### GOAL OF THE EXERCISE
Check every line of the data and copy the ones where "rewrite" appears.

### SUPPLIED DATA

(** An event that is no dismiss trigger keeps the count: it opens a closed
    tooltip or leaves the flag as it is. *)
Lemma openings_step (s : Tooltip.State) (ev : Tooltip.Event) :
  Tooltip.dismisses ev = false ->
  Tooltip.openings (Tooltip.step delay s ev) = Tooltip.openings s.
Proof.
  destruct ev as [| e | e | | m | key | d]; simpl;
    unfold Tooltip.handleBlur, Tooltip.handleKeyPress, Tooltip.handleClick.
  - reflexivity.
  - destruct (Tooltip.focusInWrapper e); simpl; [reflexivity |].
    intros ->; reflexivity.
  - destruct (Tooltip.focusInWrapper e); simpl; [reflexivity |].
    intros ->; reflexivity.
  - intros _; apply openings_openPortal.
  - intros _; destruct m; [reflexivity |].
    rewrite !openings_openPortal; reflexivity.
  - intros ->; reflexivity.
  - intros _; unfold Tooltip.elapse; rewrite openings_fired; reflexivity.
Qed.

(** X10: Without a dismiss trigger a closed tooltip makes at most one transition
    to open, however many times the hover starts: exactly one if it ends
    open, none if it ends closed. *)
Lemma run_without_dismiss (evs : list Tooltip.Event) (s : Tooltip.State) :
  forallb (fun ev => negb (Tooltip.dismisses ev)) evs = true ->
  Tooltip.openings (Tooltip.run delay evs s) = Tooltip.openings s.
Proof.
  unfold Tooltip.run; revert s; induction evs as [| ev evs IH]; intros s H.
  - reflexivity.
  - simpl in H; apply andb_prop in H; destruct H as [Hev H]; simpl.
    rewrite IH by exact H.
    apply openings_step, negb_true_iff, Hev.
Qed.

(** X11: One hover start from a closed tooltip with no timer queued, waited out:
    the tooltip opens, once, and stays so while time passes. *)
Lemma hover_waited_opens_once (s : Tooltip.State) (d n : nat) :
  Tooltip.isOpen s = false -> Tooltip.timeouts s = [] -> delay <= d ->
  let s' := Tooltip.run delay
              [Tooltip.MouseOver; Tooltip.Elapse d; Tooltip.Elapse n] s in
  Tooltip.isOpen s' = true /\ Tooltip.opened s' = S (Tooltip.opened s)
  /\ Tooltip.timeouts s' = [].
Proof.
  intros Hc Hq Hd; cbv zeta.
  unfold Tooltip.run; simpl.
  unfold Tooltip.delayedOpenPortal, Tooltip.setTimeout, Tooltip.setTimer,
    Tooltip.elapse; simpl.
  rewrite Hq; simpl.
  assert (E : Nat.leb (Tooltip.now s + delay) (Tooltip.now s + d) = true)
    by (apply Nat.leb_le; lia).
  rewrite E; simpl.
  unfold Tooltip.openPortal; simpl; rewrite Hc; simpl.
  repeat split.
Qed.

### TASK ANSWER
    rewrite !openings_openPortal; reflexivity.
  - intros _; unfold Tooltip.elapse; rewrite openings_fired; reflexivity.
    rewrite IH by exact H.
  rewrite Hq; simpl.
  rewrite E; simpl.
  unfold Tooltip.openPortal; simpl; rewrite Hc; simpl.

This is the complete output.